Instinct appears in myths and in dreams as the motif of the helpful animal, the guardian spirit, the good angel, the helper in need, the saint, saviour, etc. “God is nearest where the need is greatest.”
An “instinct” warns birds and quadrupeds of impending catastrophes, and even humans are sometimes gifted with second sight.
Emergencies of other kinds, as we know from experience, evoke the archetypes that correspond to them.
Hence the archetype has a compensatory effect, as do most of our more important dreams.
Because of its ubiquity, the archetype can by its very nature manifest itself not only in the individual directly concerned but in another person or even in several people at once-for instance in parallel dreams, the “transmission” of which should be regarded more as a Psi-phenomenon than anything else.
Similarly, collective psychoses are based on a constellated archetype, though of course this fact is not taken into account at all.
In this respect our attitude is still characterized by a prodigious Unconsciousness.
I must add, however, that I have observed and also partially analysed people who seemed to possess a supranormal faculty and were able to make use of it at will.
But the apparently supranormal faculty consisted in their already being in, or voluntarily putting themselves into, a state corresponding to an archetypal constellation-a state of numinous possession in which synchronistic phenomena become possible and even, to some extent, probable.
This faculty was clearly coupled with a religious attitude which enabled them to give suitable expression to their sense of the ego’s subordination to the archetype.

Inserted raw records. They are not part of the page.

(** * dwm (vain's branch): a shallow embedding of the window-management
    state machine of [dwm.c] with the defaults of [config.def.h].

    The file follows the first of the two [dwm.c] variants of the
    repository (the one without decorated borders).

    Conventions of the embedding.
    - A C [int] is a [Z]; signed overflow is undefined in C, so the model
      describes the runs without it.  An [unsigned int] is a [Z] kept in
      [0, 2^32) by [u32]; where the source mixes [int] and [unsigned]
      (as [tile] does) the conversions [u32] and [s32] are written out.
    - A C [float] is an IEEE binary32 number, a [double] a binary64 one,
      both as [spec_float] with the operations of [SpecFloat] at the
      matching precision.
    - A [Client *] is the window id of the client ([c->win], unique among
      the managed clients); the structs live in a store keyed by it.  The
      [next] and [snext] chains of a monitor are the lists [m_clients] and
      [m_stack] of window ids.
    - A [Monitor *] is the position of the monitor in the [mons] chain:
      monitors are only ever appended to and removed from the end of it.
    - Requests sent to the X server (drawing, grabs, properties, window
      configuration) leave the modelled state untouched and are left out;
      what the program reads back from the server is an input of the
      function that reads it. *)

From Stdlib Require Import ZArith Lia List Bool String.
From Stdlib Require Import Floats.SpecFloat.
From stdpp Require Import base option list gmap strings.

Local Open Scope Z_scope.

(* ================================================================= *)
(** ** Machine integers *)

Definition u32 (z : Z) : Z := z mod 2 ^ 32.

(** Conversion of an [unsigned int] to [int] (two's complement). *)
Definition s32 (z : Z) : Z :=
  let r := u32 z in if r <? 2 ^ 31 then r else r - 2 ^ 32.

Definition MAX (a b : Z) : Z := if a >? b then a else b.
Definition MIN (a b : Z) : Z := if a <? b then a else b.

(** [a % b] of C99: the remainder of the division truncated towards zero. *)
Definition c_rem (a b : Z) : Z := Z.rem a b.

(** A C truth value: anything but zero. *)
Definition truthy (z : Z) : bool := negb (z =? 0).

(* ================================================================= *)
(** ** Floating point *)

Definition float32 : Type := spec_float.
Definition float64 : Type := spec_float.

Module F32.
Definition prec : Z := 24.
Definition emax : Z := 128.
Definition of_int (z : Z) : float32 := binary_normalize prec emax z 0 false.
Definition mul : float32 -> float32 -> float32 := SFmul prec emax.
Definition div : float32 -> float32 -> float32 := SFdiv prec emax.
Definition add : float32 -> float32 -> float32 := SFadd prec emax.
Definition ltb : float32 -> float32 -> bool := SFltb.
Definition zero : float32 := S754_zero false.
End F32.

Module F64.
Definition prec : Z := 53.
Definition emax : Z := 1024.
Definition of_int (z : Z) : float64 := binary_normalize prec emax z 0 false.
Definition add : float64 -> float64 -> float64 := SFadd prec emax.
Definition sub : float64 -> float64 -> float64 := SFsub prec emax.
Definition mul : float64 -> float64 -> float64 := SFmul prec emax.
Definition div : float64 -> float64 -> float64 := SFdiv prec emax.
Definition ltb : float64 -> float64 -> bool := SFltb.
(** The promotion of a [float]: the same number, with a binary64 mantissa. *)
Definition of_f32 (f : float32) : float64 :=
  match f with
  | S754_finite s m e => binary_round prec emax s m e
  | _ => f
  end.
(** The conversion to [float], rounding to nearest. *)
Definition to_f32 (f : float64) : float32 :=
  match f with
  | S754_finite s m e => binary_round F32.prec F32.emax s m e
  | _ => f
  end.
(** A decimal constant [n/d] of the source, as the compiler rounds it. *)
Definition ratio (n d : Z) : float64 := div (of_int n) (of_int d).
Definition half : float64 := ratio 1 2.
(** The conversion to [int]: the fractional part is discarded.  It is
    undefined in C for a NaN or an infinity; the model then gives 0. *)
Definition to_int (f : float64) : Z :=
  match f with
  | S754_finite s m e =>
      let a := match e with
               | Z0 => Zpos m
               | Zpos p => Zpos m * 2 ^ Zpos p
               | Zneg p => Zpos m / 2 ^ Zpos p
               end in
      if s then - a else a
  | _ => 0
  end.
End F64.

(* ================================================================= *)
(** ** The configuration ([config.h]) *)

(** The arrange function of a layout: [tile], [monocle], or none. *)
Inductive ArrangeFn : Type := ArrTile | ArrMonocle.

Record Layout : Type := MkLayout {
  lt_symbol : string;
  lt_arrange : option ArrangeFn
}.

Record Rule : Type := MkRule {
  r_class : option string;
  r_instance : option string;
  r_title : option string;
  r_tags : Z;
  r_isfloating : bool;
  r_monitor : Z;
  r_sizehints : bool
}.

Record Config : Type := MkConfig {
  cfg_ntags : Z;                 (* LENGTH(tags) *)
  cfg_startuptags : Z;
  cfg_rules : list Rule;
  cfg_borderpx : Z;
  cfg_snap : Z;
  cfg_uselessgap : Z;
  cfg_showbar : bool;
  cfg_topbar : bool;
  cfg_nmaster_dynamic_max : Z;
  cfg_nmaster : Z;
  cfg_mfact : float32;
  cfg_sizehints_default : bool;
  cfg_layouts : list Layout       (* the first entry is the default *)
}.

In one such case I predicted a catastrophic end if the patient Abandoned this attitude.
He did and he actually lost his life.
The religious tendency is obvious enough in nearly all serious-minded Mediums.
As a rule they cannot exploit their “art” for egoistic purposes; and this proves that their faculty is not subject to the will of the ego but owes its existence rather to the overriding dominance of the unconscious.
I therefore think it would be advisable to consider Psi-phenomena in the first place as sua sponte facts and not as supranormal perceptions.
The uncertainty of their relation to time and space does not necessarily depend on a supranormality of our perceptions but rather on the relativity and only partial validity of time and space categories.
Most of the cases of Psi-perception are due to the presence of a Constellated archetype, which produces an abaissement du niveau mental (numinosity, emotion).
Under such a condition unconscious contents become manifest, i.e., can be perceived by the normal sense organs.
Thus, for example, psychokinesis or extrusions of ectoplasm are objective facts and not intuitions or hallucinations.
The medium producing these effects is in a markedly passive state (trance), which shows that an abaissement-the elimination of consciously controlled psychic activity-is needed in order to give spontaneous phenomena a chance.
Hence the universal belief that “spiritual agencies” are at work-agents that do not coincide with the conscious psyche.
The phenomena may be purely psychic or of a material nature too.
This latter fact is an indication that “psyche” and “matter” are not basically incommensurable, but may perhaps be qualities of one and the same existential being.